Benzoic acid (C6H5COOH)is a monoprotic weak acid with Ka=6.30*10^-5. What is the pH of a solution of benzoic acid that is 0.559M and has 2.25*10^-2M NaOH added?
By adding NaOH you have formed a buffered solution. Take 1 L soln, so you have
1000 x 0.559 M = 559 millimols PhCOOH.
1000 x 0.0225M = 22.5 mmols NaOH
.......PhCOOH + NaOH ==> PhCOONa + H2O
initial..559................0........0
added...........22.5...................
change....-22.5..-22.5.....22.5
equil....536.5...0..........22.5
Use the Henderson-Hasselbalch equation and solve for pH.
To find the pH of the solution, we need to consider the dissociation of benzoic acid and the neutralization reaction with sodium hydroxide (NaOH).
First, let's write the balanced equation for the dissociation of benzoic acid:
C6H5COOH ⇌ C6H5COO- + H+
Since benzoic acid is a weak acid, we can assume that the concentration of the benzoate ion (C6H5COO-) at equilibrium will be negligible compared to the initial concentration of benzoic acid.
Next, let's write the balanced equation for the neutralization reaction between benzoic acid and sodium hydroxide:
C6H5COOH + NaOH → C6H5COONa + H2O
From the balanced equation, we can see that for every one mol of benzoic acid that reacts, one mol of hydroxide ion (OH-) is consumed, resulting in the formation of water (H2O).
Since the NaOH concentration is given as 2.25*10^-2M, we can assume that the concentration of OH- added to the solution will be 2.25*10^-2M.
Now, let's calculate the moles of benzoic acid and OH- in the solution:
moles of benzoic acid = 0.559M * volume of solution in liters
moles of OH- = 2.25*10^-2M * volume of solution in liters
Assuming the volumes cancel out, we can proceed with the calculations.
Next, we need to determine how much of the benzoic acid has been neutralized by the OH-. Since benzoic acid is a weak acid, it will not fully dissociate, so we need to calculate the amount of benzoic acid that has reacted.
The reaction between benzoic acid and OH- occurs in a 1:1 ratio, meaning that for every mol of OH- that reacts, one mol of benzoic acid will be consumed.

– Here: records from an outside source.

(** After a cleaned path, a segment [..] removes the last segment and does
    nothing at the root, so that no path climbs above the root; a segment
    [.] is dropped; any other segment without a slash is appended. *)
Theorem Clean_resolves_segment (segs : list string) (x : string) :
  Forall Segments.properSeg segs →
  urlpath.Clean (Segments.pathOf segs +:+ "..")
  = Some (Segments.pathOf (removelast segs))
  ∧ urlpath.Clean (Segments.pathOf segs +:+ ".")
    = Some (Segments.pathOf segs)
  ∧ (Segments.properSeg x →
     urlpath.Clean (Segments.pathOf segs +:+ x)
     = Some (Segments.pathOf (segs ++ [x]))).
Proof.
  intros Hs.
  pose proof (Segments_facts.proper_stack segs Hs) as Hst.
  split; [|split].
  - destruct segs as [|l init _] using rev_ind.
    + by rewrite (Clean_after_pathOf [] ".." []).
    + rewrite removelast_last.
      rewrite map_app, rev_app_distr in Hst. cbn [map rev app] in Hst.
      inversion Hst as [|?? Hl Hinit]; subst.
      rewrite (Clean_after_pathOf _ ".." (rev (map list_ascii_of_string init)));
        [by rewrite rev_involutive, map_bytes_roundtrip|done|done|].
      rewrite map_app, rev_app_distr. cbn [map rev app list_ascii_of_string].
      rewrite stdpath_facts.cleanLoop_cons.
      change (Bytes.isSlash ".") with false.
      change (Bytes.isDot ".") with true. cbn [andb stdpath.endsElem].
      change (Bytes.isSlash ".") with false. cbv iota.
      pose proof (stdpath_facts.joinR_length_cons (list_ascii_of_string l)
                    (rev (map list_ascii_of_string init)) (proj1 Hl)) as Hlen.
      replace (1 <? length (Canon.outOf (list_ascii_of_string l
                 :: rev (map list_ascii_of_string init))))%nat with true
        by (symmetry; apply Nat.ltb_lt; unfold Canon.outOf; lia).
      rewrite stdpath_facts.backtrack_pop by exact Hl. reflexivity.
  - rewrite (Clean_after_pathOf segs "." (rev (map list_ascii_of_string segs)));
      [by rewrite rev_involutive, map_bytes_roundtrip|done|done|].
    reflexivity.
  - intros Hx.
    rewrite (Clean_after_pathOf segs x
               (list_ascii_of_string x :: rev (map list_ascii_of_string segs)));
      [|done|by constructor|].
    + cbn [rev]. rewrite rev_involutive, map_app, map_bytes_roundtrip.
      cbn [map]. by rewrite string_of_list_ascii_of_string.
    + pose proof (stdpath_facts.cleanLoop_elem (list_ascii_of_string x) []
                    (rev (map list_ascii_of_string segs)) Hx eq_refl Hst)
        as Helem.
      rewrite app_nil_r in Helem. exact Helem.
Qed.

(** * The route composition *)

Module Route_facts.
Import Bytes swaghttp nethttp Segments.

Lemma string_length_bytes (s : string) :
  String.length s = length (list_ascii_of_string s).
Proof. induction s as [|c s IH]; [reflexivity|]. cbn. by rewrite IH. Qed.

Lemma hasPrefix_app (a b : list ascii) : hasPrefix (a ++ b) a = true.
Proof.
  induction a as [|c a IH]; [reflexivity|].
  cbn [app hasPrefix]. by rewrite Ascii.eqb_refl, IH.
Qed.

Lemma skipn_length_app (a b : list ascii) : List.skipn (length a) (a ++ b) = b.
Proof. induction a as [|c a IH]; [reflexivity|]. exact IH. Qed.

Lemma hasPrefix_refl (a : list ascii) : hasPrefix a a = true.
Proof. rewrite <- (app_nil_r a) at 1. apply hasPrefix_app. Qed.

Lemma hasPrefix_length (s p : list ascii) :
  hasPrefix s p = true → (length p ≤ length s)%nat.
Proof.
  revert s. induction p as [|a p IH]; intros s H; [simpl; lia|].
  destruct s as [|b s]; [discriminate|]. cbn [hasPrefix] in H.
  apply andb_true_iff in H as [_ H]. apply IH in H. simpl. lia.
Qed.

Lemma lastByte_pathOf (segs : list string) :
  lastByte (list_ascii_of_string (pathOf segs)) = Some "/"%char.
Proof.
  rewrite Segments_facts.pathOf_bytes, urlpath_facts.canon_unfold.
  apply lastByte_snoc.
Qed.

(** [path.Clean] on a cleaned path only takes the closing slash away. *)
Lemma stdClean_pathOf (segs : list string) :
  Forall properSeg segs →
  stdpath.Clean (pathOf segs)
  = string_of_list_ascii
      (rev (Canon.outOf (rev (map list_ascii_of_string segs)))).
Proof.
  intros Hs. pose proof (Segments_facts.proper_stack segs Hs) as Hst.
  unfold stdpath.Clean. rewrite Segments_facts.pathOf_bytes.
  destruct (urlpath_facts.canon_starts (rev (map list_ascii_of_string segs)))
    as [t Ht].
  pose proof (stdpath_facts.cleanLoop_canon _ [] Hst (Forall_nil_2 _)) as Hc.
  rewrite app_nil_r, Ht, stdpath_facts.cleanLoop_cons in Hc.
  change (isSlash "/") with true in Hc. cbv iota in Hc.
  rewrite Ht. cbn [stdpath.cleanBytes].
  change (isSlash "/") with true. cbv iota zeta.
  change (Canon.outOf []) with ["/"%char] in Hc. rewrite Hc.
  pose proof (urlpath_facts.outOf_nonempty
                (rev (map list_ascii_of_string segs))).
  by destruct (Canon.outOf _).
Qed.

Lemma cleanPath_pathOf (segs : list string) :
  Forall properSeg segs → cleanPath (pathOf segs) = pathOf segs.
Proof.
  intros Hs. destruct segs as [|seg rest]; [reflexivity|].
  unfold cleanPath.
  change (pathOf (seg :: rest))
    with (String "/" (segsPath (seg :: rest))) at 1.
  cbv iota. change (isSlash "/") with true. cbn [negb]. cbv zeta.
  change (String "/" (segsPath (seg :: rest))) with (pathOf (seg :: rest)).
  rewrite lastByte_pathOf, bool_decide_eq_true_2 by done. cbn [andb].
  rewrite stdClean_pathOf by done.
  set (stack := rev (map list_ascii_of_string (seg :: rest))).
  assert (Hstack : ∃ e st, stack = e :: st ∧ e ≠ []).
  { pose proof (Segments_facts.proper_stack _ Hs) as Hst. fold stack in Hst.
    destruct stack as [|e st] eqn:E.
    - apply (f_equal (@length _)) in E. subst stack.
      rewrite length_rev, length_map in E. discriminate.
    - inversion Hst as [|?? (Hne & _) _]. eauto. }
  destruct Hstack as (e & st & Hstack & Hne).
  assert (Hslash : string_of_list_ascii (rev (Canon.outOf stack)) +:+ "/"
                   = pathOf (seg :: rest)).
  { rewrite Segments_facts.canon_pathOf, urlpath_facts.canon_unfold.
    fold stack. rewrite string_of_list_ascii_app, Hstack. reflexivity. }
  assert (Hnp : string_of_list_ascii (rev (Canon.outOf stack)) ≠ "/").
  { intros Heq. apply (f_equal list_ascii_of_string) in Heq.
    rewrite list_ascii_of_string_of_list_ascii in Heq.
    apply (f_equal (@length _)) in Heq. rewrite length_rev, Hstack in Heq.
    pose proof (stdpath_facts.joinR_length_cons e st Hne) as Hlen.
    unfold Canon.outOf in Heq. simpl in Heq, Hlen. lia. }
  rewrite (bool_decide_eq_false_2 _ Hnp). cbn [negb].
  rewrite Hslash. by case_match.
Qed.

Lemma shouldRedirect_slash {World} (mux : ServeMux World) (path : string) :
  lastByte (list_ascii_of_string path) = Some "/"%char →
  shouldRedirect mux path = false.
Proof.
  intros Hl. unfold shouldRedirect. rewrite Hl.
  rewrite bool_decide_eq_true_2 by done. by repeat case_match.
Qed.

(** On a cleaned path the multiplexer redirects nothing: it dispatches. *)
Lemma ServeHTTP_pathOf {World} redirectURL (mux : ServeMux World)
    (r : Request) (segs : list string) :
  Forall properSeg segs → URLPath r = pathOf segs →
  ServeHTTP redirectURL mux r = handler mux (pathOf segs) r.
Proof.
  intros Hs Hp. unfold ServeHTTP, Handler. rewrite Hp.
  rewrite cleanPath_pathOf by done.
  rewrite shouldRedirect_slash by apply lastByte_pathOf.
  rewrite (bool_decide_eq_true_2 (pathOf segs = pathOf segs)) by done.
  by destruct (bool_decide (Method r = "CONNECT")).
Qed.

Lemma hasPrefix_elem (e x rest : list ascii) :
  Canon.noSlash e → Canon.noSlash x →
  hasPrefix (e ++ "/"%char :: rest) (x ++ ["/"%char]) = bool_decide (e = x).
Proof.
  intros He. revert x. induction He as [|c e Hc He IH]; intros x Hx.
  - destruct Hx as [|d x Hd Hx]; [reflexivity|].
    cbn [app hasPrefix]. unfold isSlash in Hd.
    by rewrite Hd, bool_decide_eq_false_2.
  - destruct Hx as [|d x Hd Hx].
    + cbn [app hasPrefix]. unfold isSlash in Hc.
      by rewrite Ascii.eqb_sym, Hc, bool_decide_eq_false_2.
    + cbn [app hasPrefix]. rewrite IH by done.
      destruct (Ascii.eqb_spec d c) as [->|Hne].
      * cbn [andb]. apply bool_decide_ext. split; [by intros ->|].
        by intros [= ->].
      * cbn [andb]. symmetry. apply bool_decide_eq_false_2.
        intros [= -> _]. done.
Qed.

(** A cleaned path starts with the pattern of a segment exactly when that
    segment is its first. *)
Lemma hasPrefix_pathOf (segs : list string) (x : string) :
  Forall properSeg segs → Canon.noSlash (list_ascii_of_string x) →
  hasPrefix (list_ascii_of_string (pathOf segs))
    (list_ascii_of_string ("/" +:+ x +:+ "/"))
  = bool_decide (head segs = Some x).
Proof.
  intros Hs Hx. rewrite !list_ascii_of_string_app.
  cbn [list_ascii_of_string app].
  destruct segs as [|seg rest].
  - change (list_ascii_of_string (pathOf [])) with ["/"%char].
    rewrite bool_decide_eq_false_2 by done.
    by destruct (list_ascii_of_string x).
  - inversion Hs as [|?? (_ & Hns & _) _]; subst.
    rewrite Segments_facts.pathOf_cons_bytes. cbn [hasPrefix head].
    rewrite Ascii.eqb_refl. cbn [andb].
    destruct (urlpath_facts.canon_starts
                (rev (map list_ascii_of_string rest))) as [t Ht].
    rewrite Segments_facts.pathOf_bytes, Ht.
    rewrite hasPrefix_elem by done.
    apply bool_decide_ext. split.
    + intros Heq. f_equal.
      rewrite <- (string_of_list_ascii_of_string seg), Heq.
      apply string_of_list_ascii_of_string.
    + by intros [= ->].
Qed.

Lemma hasPrefix_pathOf_root (segs : list string) :
  hasPrefix (list_ascii_of_string (pathOf segs)) (list_ascii_of_string "/")
  = true.
Proof. reflexivity. Qed.

(** Taking the first segment off a cleaned path. *)
Lemma TrimPrefix_pathOf (seg : string) (rest : list string) :
  TrimPrefix (pathOf (seg :: rest)) ("/" +:+ seg) = pathOf rest
  ∧ (String.length (pathOf rest) <? String.length (pathOf (seg :: rest)))%nat
    = true.
Proof.
  unfold TrimPrefix. rewrite Segments_facts.pathOf_cons_bytes.
  rewrite list_ascii_of_string_app. cbn [list_ascii_of_string].
  change ("/"%char :: list_ascii_of_string seg
          ++ list_ascii_of_string (pathOf rest))
    with (("/"%char :: list_ascii_of_string seg)
          ++ list_ascii_of_string (pathOf rest)).
  change ([ "/"%char ] ++ list_ascii_of_string seg)
    with ("/"%char :: list_ascii_of_string seg).
  rewrite hasPrefix_app. split.
  - rewrite string_length_bytes, list_ascii_of_string_app.
    cbn [list_ascii_of_string app].
    change (List.skipn ?n ("/"%char :: ?a ++ ?b))
      with (List.skipn n (("/"%char :: a) ++ b)).
    change (S (length (list_ascii_of_string seg)))
      with (length ("/"%char :: list_ascii_of_string seg)).
    rewrite skipn_length_app.
    apply string_of_list_ascii_of_string.
  - apply Nat.ltb_lt. rewrite !string_length_bytes.
    rewrite (Segments_facts.pathOf_cons_bytes seg rest). cbn [length].
    rewrite length_app. lia.
Qed.

End Route_facts.

Section RouteProperties.
Import Bytes swaghttp nethttp server Segments Route_facts.

Context {World : Type}.
Variable unicodeUpper : string → string.
Variable schemaDecode : Values → createForm.
Variable redirectURL : Request → string → string.

Implicit Types (oh : OrderHandler World) (ch : CampaignHandler World).
Implicit Types (r : Request) (w : World) (segs rest : list string).
(** * dry-go: the generic repository and reconciliation toolkit

    A shallow embedding of the packages [utils] (field projection, field
    keying, set reconciliation) and [gormdb] (query predicate, query
    options, generic CRUD repository), followed by the properties of the
    specification that concern them.

    Conventions.
    - A Go slice is a [list]; a Go map with comparable keys is a [gmap];
      a [mapset.Set] is a [gset].
    - A Go [int] / [int64] is a [Z] together with the 64-bit two's
      complement wrap-around of every arithmetic operation ([GoInt]).
    - A Go [error] value is [option error], [None] being [nil].
    - A function that mutates its receiver through a pointer and returns it
      is a function from the old value to the new one.
    - The [context.Context] argument of the repository methods is passed
      through to the store untouched and is left out.
    - [int] is taken to be 64 bits wide, so that the conversions between
      [int] and [int64] in [List] are identities. *)

From Stdlib Require Import ZArith Lia.
From stdpp Require Import base option list gmap sets strings.

Local Open Scope string_scope.
Local Open Scope list_scope.
Local Open Scope Z_scope.

(* ===================================================================== *)
(** * Part I: definitions                                                 *)
(* ===================================================================== *)

(** ** Go machine integers *)

Module GoInt.

Definition min_int : Z := - 2 ^ 63.
Definition max_int : Z := 2 ^ 63 - 1.

Definition in_range (z : Z) : Prop := min_int <= z <= max_int.

(** Two's complement wrap-around of a mathematical integer to 64 bits. *)
Definition wrap (z : Z) : Z := (z + 2 ^ 63) mod 2 ^ 64 - 2 ^ 63.

Definition add (x y : Z) : Z := wrap (x + y).
Definition sub (x y : Z) : Z := wrap (x - y).
Definition mul (x y : Z) : Z := wrap (x * y).

(** Go's [/] and [%] truncate towards zero; a zero divisor is a run-time
    panic, reported as [None]. *)
Definition quo (x y : Z) : option Z :=
  if decide (y = 0) then None else Some (wrap (Z.quot x y)).
Definition rem (x y : Z) : option Z :=
  if decide (y = 0) then None else Some (Z.rem x y).

End GoInt.

(** ** Zero values

    [make([]FieldT, n)] and [new(T)] fill with the zero value of the type. *)

Class GoZero (A : Type) : Type := zero_value : A.
Global Hint Mode GoZero ! : typeclass_instances.

Global Instance Z_zero : GoZero Z := 0.
Global Instance string_zero : GoZero string := "".
Global Instance bool_zero : GoZero bool := false.

(** ** Package [utils] *)

Module utils.

Section Selectors.
Context {StructT FieldT : Type}.

(** [type SelectFn[StructT, FieldT] func(StructT) (FieldT, bool)] *)
Definition SelectFn : Type := StructT → FieldT * bool.

Definition SelectAll (f : StructT → FieldT) : SelectFn :=
  λ structure, (f structure, true).

(** The body of the [for i, item := range list] loop of [PluckFn]:
    [result[i] = field] unless the selector said [add = false]. *)
Fixpoint PluckFn_loop (fn : SelectFn) (i : nat) (items : list StructT)
    (result : list FieldT) : list FieldT :=
  match items with
  | [] => result
  | item :: rest =>
      let '(field, add) := fn item in
      if negb add then PluckFn_loop fn (S i) rest result
      else PluckFn_loop fn (S i) rest (<[i := field]> result)
  end.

Therefore, the amount of benzoic acid that has reacted is equal to the amount of OH- added to the solution.
Now, let's calculate the remaining concentration of benzoic acid after neutralization:
remaining concentration of benzoic acid = initial concentration - amount reacted
Finally, we can use the concentration of the remaining benzoic acid to calculate the pH of the solution by using the Ka value:
pH = -log([H+])
[H+] = √(Ka * remaining concentration of benzoic acid)
Now we have all the necessary information and calculations to determine the pH of the solution.